Once the steaks have cooled for 10 to 15 minutes (letting them cool to room temperature is even better), place on a cutting board and slice each steak on the bias (on angle) into ¼-inch to ½-inch thick slices. Each sliced steak will make one sandwich.

To assemble: Drizzle a slice of bread with a little of the pan juices. Next, layer one steak worth of sliced meat onto the bread. Sprinkle some of the grated cheese over the meat. Top this with some fresh arugula, followed by a drizzle of extra virgin olive oil, a pinch of kosher salt and a grind of black pepper. Top with a second slice of bread. Repeat the process to make 4 sandwiches. Cut each panino in half and serve.

If you truly want to make this a panino, place the prepared sandwiches into a panini maker and toast until the bread is a golden brown and has grill marks on it.

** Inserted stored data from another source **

Definition leave_channel s (channelID : Z) : Server DB := if negb (channelID =? 0) then updateChannelCrypto s channelID else s.

(** What every forced removal ends with. *)
Definition expel t (rf : SessionRef) (channelID : Z) (ur : UserRemove.t) : Site DB BDB * list effect :=
  let e1 := sendThenClose (server t) rf (MUserRemove ur) in
  let t := with_server t (removeIfGeneration (server t) rf).1 in
  let '(t, e2, _) := UnregisterConn t rf in
  (with_server t (leave_channel (server t) channelID), e1 ++ e2).

Definition user_remove (session actor : Z) (reason : gostring) (ban : bool) : UserRemove.t := UserRemove.mk session actor reason ban.

Definition KickSessionRef t (rf : SessionRef) (reason : gostring) : Site DB BDB * list effect * bool :=
  match SnapshotRef (srv_users (server t)) rf with
  | None => (t, [], false)
  | Some u =>
      let ur := user_remove (SessionID rf) 0 reason false in
      let '(r, o) := BeginClose (srv_registry (server t)) rf in
      let t := with_server t ((server t) <| srv_registry := r |>) in
      match o with
      | None => (t, [], false)
      | Some snap =>
          let e1 := match SnapshotRef (srv_users (server t)) rf with
                    | Some _ => if s_Announced snap then Broadcast (server t) (SessionID rf) (MUserRemove ur) else []
                    | None => [] end in
          let '(t, e2) := expel t rf (User.ChannelID u) ur in (t, e1 ++ e2, true)
      end
  end.
Definition KickSession t (sid : Z) (reason : gostring) : Site DB BDB * list effect * bool :=
  match Snapshot (srv_users (server t)) sid with
  | None => (t, [], false)
  | Some u => KickSessionRef t (mkRef sid (User.SessionGeneration u)) reason
  end.

(** [beginCloseAnnounced] followed by the broadcast it decides. *)
Definition announce_removal t (rf : SessionRef) (ur : UserRemove.t) : Site DB BDB * list effect :=
  let '(r, o) := BeginClose (srv_registry (server t)) rf in
  let t := with_server t ((server t) <| srv_registry := r |>) in
  match o with
  | Some snap => if s_Announced snap then (t, Broadcast (server t) (SessionID rf) (MUserRemove ur)) else (t, [])
  | None => (t, [])
  end.

Definition ban_session (now : Z) t (connIP : option bytes) (u : User.t) (reason : gostring) : Site DB BDB :=
  let existing := Ban.List FormatTime (bans t) in
  let updated := Ban.appendSessionBan ToLower FormatTime ParseIP now connIP existing u reason in
  if negb (zlen updated =? zlen existing) then t <| bans := (Ban.Replace ToLower ParseTime now (bans t) updated).1 |> else t.
(* ===== verification/Identity.v ===== *)
(** * Identities

    [internal/identity/authority.go], [internal/mumble/identity_authority.go]
    and the credential helpers of [internal/mumble/handlers.go]: what an
    authority answers, the authority over the local database, and the handler
    of QueryUsers.

    The database and the password hashes are parameters. [Table] queries and
    queries of a model are different queries: only the latter leave out rows
    that were deleted. *)

From Stdlib Require Import ZArith Lia String.
From stdpp Require Import base numbers list gmap sets option.
From S2P Require Import Prelude Wire Fields Messages Codec Registry UserManager ChannelManager Acl VoiceServer ServerState TextHandlers.

Module Identity.
Import Acl VoiceServer ServerState TextHandlers.

(** ** authority.go *)

Record AuthenticateRequest := mkRequest {
  ServerInstanceID : gostring; Username : gostring; Password : gostring; CertificateHash : gostring; RemoteIP : gostring }.
Record Identity := mkIdentity {
  Eligible : bool; id_UserID : Z; id_Name : gostring; id_Groups : list gostring;
  id_IdentityVersion : Z; id_PolicyVersion : Z; id_IsSuperUser : bool }.
Definition Identity_zero : Identity := mkIdentity false 0 [] [] 0 0 false.
Definition DecisionAllow : gostring := str "allow"%string.
Definition DecisionDeny : gostring := str "deny"%string.
Record AuthenticateResult := mkAnswer { Decision : gostring; res_Identity : Identity; Reason : gostring }.
Record ResolveRequest := mkResolve { UserIDs : list Z; Names : list gostring }.

(** The interface [IdentityProvider]; [None] is an error. *)
Record Authority := mkAuthority {
  Authenticate : AuthenticateRequest -> option AuthenticateResult;
  Resolve : ResolveRequest -> option (list Identity);
  External : bool }.

(** ** The local authority *)

Definition SuperUserName : gostring := str "SuperUser"%string.

Inductive query (A : Type) := Found (a : A) | NotFound | QueryFailed.
Arguments Found {A} a.
Arguments NotFound {A}.
Arguments QueryFailed {A}.

Record ApiUser := mkApi { api_ID : Z; api_Username : gostring; api_PasswordHash : gostring }.
Record RegisteredUser := mkRegistered { reg_UserID : Z; reg_Name : gostring; reg_PasswordHash : gostring; reg_CertHash : gostring }.

(** The queries of the accounts: [First] of the table [users] by name, of
    [registered_users] of this server by name, and of the two models by number
    and by name. *)
Class Accounts (ADB : Type) := {
  tableUser : ADB -> gostring -> query ApiUser;
  tableRegistered : ADB -> gostring -> query RegisteredUser;
  userByID : ADB -> Z -> query ApiUser;
  userByName : ADB -> gostring -> query ApiUser;
  registeredByID : ADB -> Z -> query RegisteredUser;
  registeredByName : ADB -> gostring -> query RegisteredUser }.

Definition sanitizedClientTokens (tokens : list gostring) : list gostring :=
  filter (fun token => token <> []) (map TrimSpace tokens).

(** [strings.HasPrefix]. *)
Definition HasPrefix (s p : gostring) : bool := bool_decide (take (length p) s = p).

Section Local.
Context (EqualFold : gostring -> gostring -> bool).
Context (ComparePassword CompareArgon2id : gostring -> gostring -> bool).
Context {ADB : Type} `{AC : Accounts ADB}.

Definition LookupAPIUser (d : ADB) (username : gostring) : option (Z * gostring) :=
  match tableUser d username with Found u => Some (u32 (api_ID u), api_PasswordHash u) | _ => None end.
Definition lookupRegisteredUser (d : ADB) (username : gostring) : option (Z * gostring * gostring) :=
  match tableRegistered d username with Found u => Some (u32 (reg_UserID u), reg_PasswordHash u, reg_CertHash u) | _ => None end.

Definition registeredUserCredentialsValid (storedPasswordHash storedCertHash providedPassword presentedCertHash : gostring) : bool :=
  let certMatches := negb (bool_decide (storedCertHash = [])) && negb (bool_decide (presentedCertHash = [])) && EqualFold storedCertHash presentedCertHash in
  let passwordMatches := if negb (bool_decide (providedPassword = [])) && negb (bool_decide (storedPasswordHash = [])) then
      (HasPrefix storedPasswordHash (str "$argon2id$"%string) && CompareArgon2id storedPasswordHash providedPassword) ||
      (HasPrefix storedPasswordHash (str "$2"%string) && ComparePassword storedPasswordHash providedPassword)
    else false in
  certMatches || passwordMatches.

Definition denied : AuthenticateResult := mkAnswer DecisionDeny Identity_zero [].

(** The part of [Authenticate] on the server password and the API accounts:
    the number of the account, 0 for none, or a refusal. *)
Definition api_account (d : ADB) (serverPassword : gostring) (req : AuthenticateRequest) : option Z :=
  if negb (bool_decide (serverPassword = [])) then
    if negb (bool_decide (Password req = serverPassword)) then
      match LookupAPIUser d (Username req) with
      | Some (id, hash) => if ComparePassword hash (Password req) then Some id else None
      | None => None
      end
    else Some 0
  else if negb (bool_decide (Password req = [])) then
    match LookupAPIUser d (Username req) with
    | Some (id, hash) => if ComparePassword hash (Password req) then Some id else None
    | None => Some 0
    end
  else Some 0.
Definition local_Authenticate (d : ADB) (serverPassword : gostring) (req : AuthenticateRequest) : AuthenticateResult :=
  match api_account d serverPassword req with
  | None => denied
  | Some apiUserID =>
      let userID := if negb (apiUserID =? 0) then Some (MakeAPIUserID apiUserID) else
        match lookupRegisteredUser d (Username req) with
        | Some (uid, hash, certHash) => if registeredUserCredentialsValid hash certHash (Password req) (CertificateHash req) then Some uid else None
        | None => Some 0
        end in
      match userID with
      | None => denied
      | Some userID =>
          if bool_decide (Username req = SuperUserName) && (userID =? 0) then denied
          else mkAnswer DecisionAllow (mkIdentity true userID (Username req) [] 0 0 false) []
      end
  end.

Definition localNameForID (d : ADB) (userID : Z) : gostring * bool :=
  if IsAPIUserID userID then match userByID d (APIUserIDToDBID userID) with Found u => (api_Username u, true) | _ => ([], false) end
  else match registeredByID d userID with Found u => (reg_Name u, true) | _ => ([], false) end.
Definition localIDForName (d : ADB) (name : gostring) : Z * bool :=
  match userByName d name with
  | Found u => (MakeAPIUserID (api_ID u), true)
  | QueryFailed => (0, false)
  | NotFound => match registeredByName d (TrimSpace name) with Found u => (u32 (reg_UserID u), true) | _ => (0, false) end
  end.
Definition local_Resolve (d : ADB) (m : Manager) (req : ResolveRequest) : list Identity :=
  map (fun userID => match SnapshotByUserID m userID with
    | Some online => mkIdentity true userID (User.Name online) [] 0 0 false
    | None => let '(name, ok) := localNameForID d userID in mkIdentity ok userID name [] 0 0 false end) (UserIDs req) ++
  map (fun name => match SnapshotByName m name with
    | Some online => mkIdentity true (User.UserID online) name [] 0 0 false
    | None => let '(userID, ok) := localIDForName d name in mkIdentity ok userID name [] 0 0 false end) (Names req).

Definition localAuthority (d : ADB) (serverPassword : gostring) (m : Manager) : Authority :=
  mkAuthority (fun req => Some (local_Authenticate d serverPassword req)) (fun req => Some (local_Resolve d m req)) false.

(** ** Who gets in *)

(** The password of an API account, and the password or certificate of a
    registered user. *)
Definition proves_api (d : ADB) (req : AuthenticateRequest) (id : Z) : Prop :=
  exists u, tableUser d (Username req) = Found u /\ ComparePassword (api_PasswordHash u) (Password req) = true /\ id = u32 (api_ID u).
Definition proves_registered (d : ADB) (req : AuthenticateRequest) (uid : Z) : Prop :=
  exists u, tableRegistered d (Username req) = Found u /\
    registeredUserCredentialsValid (reg_PasswordHash u) (reg_CertHash u) (Password req) (CertificateHash req) = true /\ uid = u32 (reg_UserID u).
Definition allowed (req : AuthenticateRequest) (uid : Z) : AuthenticateResult := mkAnswer DecisionAllow (mkIdentity true uid (Username req) [] 0 0 false) [].

Lemma LookupAPIUser_Some d name id hash : LookupAPIUser d name = Some (id, hash) <-> exists u, tableUser d name = Found u /\ id = u32 (api_ID u) /\ hash = api_PasswordHash u.
Proof. unfold LookupAPIUser. split; [|by intros (u & -> & -> & ->)]. destruct (tableUser d name) as [u| |]; [|done..]. intros [= <- <-]. by exists u. Qed.
Lemma lookupRegisteredUser_Some d name uid hash cert : lookupRegisteredUser d name = Some (uid, hash, cert) <->
  exists u, tableRegistered d name = Found u /\ uid = u32 (reg_UserID u) /\ hash = reg_PasswordHash u /\ cert = reg_CertHash u.
Proof. unfold lookupRegisteredUser. split; [|by intros (u & -> & -> & -> & ->)]. destruct (tableRegistered d name) as [u| |]; [|done..]. intros [= <- <- <-]. by exists u. Qed.
Lemma api_account_sound d sp req id : api_account d sp req = Some id ->
  (sp <> [] -> Password req = sp \/ proves_api d req id) /\ (id <> 0 -> proves_api d req id).
Proof.
  unfold api_account. assert (forall h, LookupAPIUser d (Username req) = Some (id, h) -> ComparePassword h (Password req) = true -> proves_api d req id) as Hp.
  { intros h (u & Hu & -> & ->)%LookupAPIUser_Some Hc. by exists u. }
  destruct (decide (sp = [])) as [->|Hsp].
  - rewrite bool_decide_eq_true_2 by done. cbn [negb]. case_bool_decide; cbn [negb]; [intros [= <-]; by split|].
    destruct (LookupAPIUser _ _) as [[i h]|] eqn:E; [|intros [= <-]; by split]. destruct (ComparePassword h _) eqn:Ec; [|done]. intros [= ->]. split; [done|]. eauto.
  - rewrite bool_decide_eq_false_2 by done. cbn [negb]. case_bool_decide; cbn [negb]; [intros [= <-]; split; [by left|done]|].
    destruct (LookupAPIUser _ _) as [[i h]|] eqn:E; [|done]. destruct (ComparePassword h _) eqn:Ec; [|done]. intros [= ->]. split; eauto.
Qed.
Lemma MakeAPIUserID_nonzero id : id <> 0 -> MakeAPIUserID id <> 0.
Proof.
  intros H. unfold MakeAPIUserID. rewrite (proj2 (Z.eqb_neq id 0)) by done. intros E. apply Z.lor_eq_0_iff in E as [E _]. done.
Qed.

(** What an answer of the local authority comes from. *)
Lemma local_Authenticate_cases d sp req : local_Authenticate d sp req = denied \/
  exists id uid, api_account d sp req = Some id /\ local_Authenticate d sp req = allowed req uid /\ (Username req = SuperUserName -> uid <> 0) /\
    ((id <> 0 /\ uid = MakeAPIUserID id) \/
     (id = 0 /\ (proves_registered d req uid \/ (uid = 0 /\ forall u, tableRegistered d (Username req) <> Found u)))).
Proof.
  unfold local_Authenticate. destruct (api_account d sp req) as [id|]; [|by left]. set (o := if negb (id =? 0) then _ else _).
  assert (forall uid, o = Some uid -> (id <> 0 /\ uid = MakeAPIUserID id) \/
     (id = 0 /\ (proves_registered d req uid \/ (uid = 0 /\ forall u, tableRegistered d (Username req) <> Found u)))) as Ho.
  { intros uid. unfold o. destruct (Z.eqb_spec id 0) as [Hz|Hn]; cbn [negb]; [|intros [= <-]; by left]. intros H. right. split; [done|].
    destruct (lookupRegisteredUser d (Username req)) as [[[u h] ce]|] eqn:E.
    - destruct (registeredUserCredentialsValid _ _ _ _) eqn:Ev; [|done]. injection H as <-. left. apply lookupRegisteredUser_Some in E as (v & Hv & -> & -> & ->). by exists v.
    - injection H as <-. right. split; [done|]. intros u Hu. unfold lookupRegisteredUser in E. by rewrite Hu in E. }
  destruct o as [uid|]; [|by left]. destruct (bool_decide _ && _) eqn:Eb; [by left|]. right. exists id, uid. split_and!; [done|done| |by apply Ho].
  intros Hs ->. by rewrite bool_decide_eq_true_2 in Eb.
Qed.


(** A failing database admits everybody as a guest under any name, a
    registered one too. *)
Lemma failing_database_admits d req : tableUser d (Username req) = QueryFailed -> tableRegistered d (Username req) = QueryFailed -> Username req <> SuperUserName ->
  local_Authenticate d [] req = allowed req 0.
Proof.
  intros H1 H2 Hn. unfold local_Authenticate, api_account, LookupAPIUser, lookupRegisteredUser. rewrite H1, H2, bool_decide_eq_true_2 by done. cbn [negb].
  rewrite (bool_decide_eq_false_2 (Username req = _)) by done. by destruct (negb _).
Qed.

(** ** QueryUsers *)

Definition names_by_id (resolved : list Identity) : gmap Z gostring :=
  fold_left (fun m item => if Eligible item then <[id_UserID item := id_Name item]> m else m) resolved ∅.
Definition ids_by_name (resolved : list Identity) : gmap gostring Z :=
  fold_left (fun m item => if Eligible item then <[id_Name item := id_UserID item]> m else m) resolved ∅.
Definition handleQueryUsers {DB} (s : Server DB) (auth : Authority) (rf : SessionRef) (payload : bytes) : list effect :=
  if negb (Active (srv_registry s) rf) then [] else
  let qu := read_ignoring QueryUsers.Unmarshal QueryUsers.zero payload in
  match Resolve auth (mkResolve (QueryUsers.IDs qu) (QueryUsers.Names qu)) with
  | None => write rf (MQueryUsers (QueryUsers.mk (replicate (length (QueryUsers.Names qu)) 0) (replicate (length (QueryUsers.IDs qu)) [])))
  | Some resolved =>
      write rf (MQueryUsers (QueryUsers.mk (map (fun name => default 0 (ids_by_name resolved !! name)) (QueryUsers.Names qu))
        (map (fun userID => default [] (names_by_id resolved !! userID)) (QueryUsers.IDs qu))))
  end.

(** A name in the answer is that of an eligible identity. *)
Lemma names_by_id_sound resolved uid name : names_by_id resolved !! uid = Some name ->
  exists item, item ∈ resolved /\ Eligible item = true /\ id_UserID item = uid /\ id_Name item = name.
Proof.
  unfold names_by_id. assert (forall m : gmap Z gostring, (forall x n, m !! x = Some n -> exists item, item ∈ resolved /\ Eligible item = true /\ id_UserID item = x /\ id_Name item = n) ->
    forall items, (forall i, i ∈ items -> i ∈ resolved) -> fold_left (fun m item => if Eligible item then <[id_UserID item := id_Name item]> m else m) items m !! uid = Some name ->
    exists item, item ∈ resolved /\ Eligible item = true /\ id_UserID item = uid /\ id_Name item = name) as H.
  { intros m Hm items. revert m Hm. induction items as [|i items IH]; intros m Hm Hi; [apply Hm|]. cbn. apply IH; [|intros j Hj; apply Hi; by right].
    destruct (Eligible i) eqn:E; [|done]. intros x n [[<- <-]|[_ Hx]]%lookup_insert_Some; [exists i; split; [apply Hi; by left|done]|by apply Hm]. }
  apply (H ∅); [done|done].
Qed.
End Local.
End Identity.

Don’t have a panini maker? Don’t worry, I don’t either. Heat a dry skillet over medium heat and, as if making a grilled cheese sandwich, place the panino into the hot, dry pan. Using a spatula, press down on the panino until it is toasted and dark brown on one side. Flip it over and, pressing down again, toast the second side. Repeat with the other sandwiches. Panini are best when hot and pressed thin.

Sorry about the no “big, fat, greasy, wet, sloppy” but if you truly desire that—head to Chicago where they make the best Italian beef this side of…hmmm, I was going to say Sicily, but I think it is truer to say…this side of Chicago!

Buon appetito!

Mark

The photos: my steak, Parmigiano-Reggiano, and arugula panino.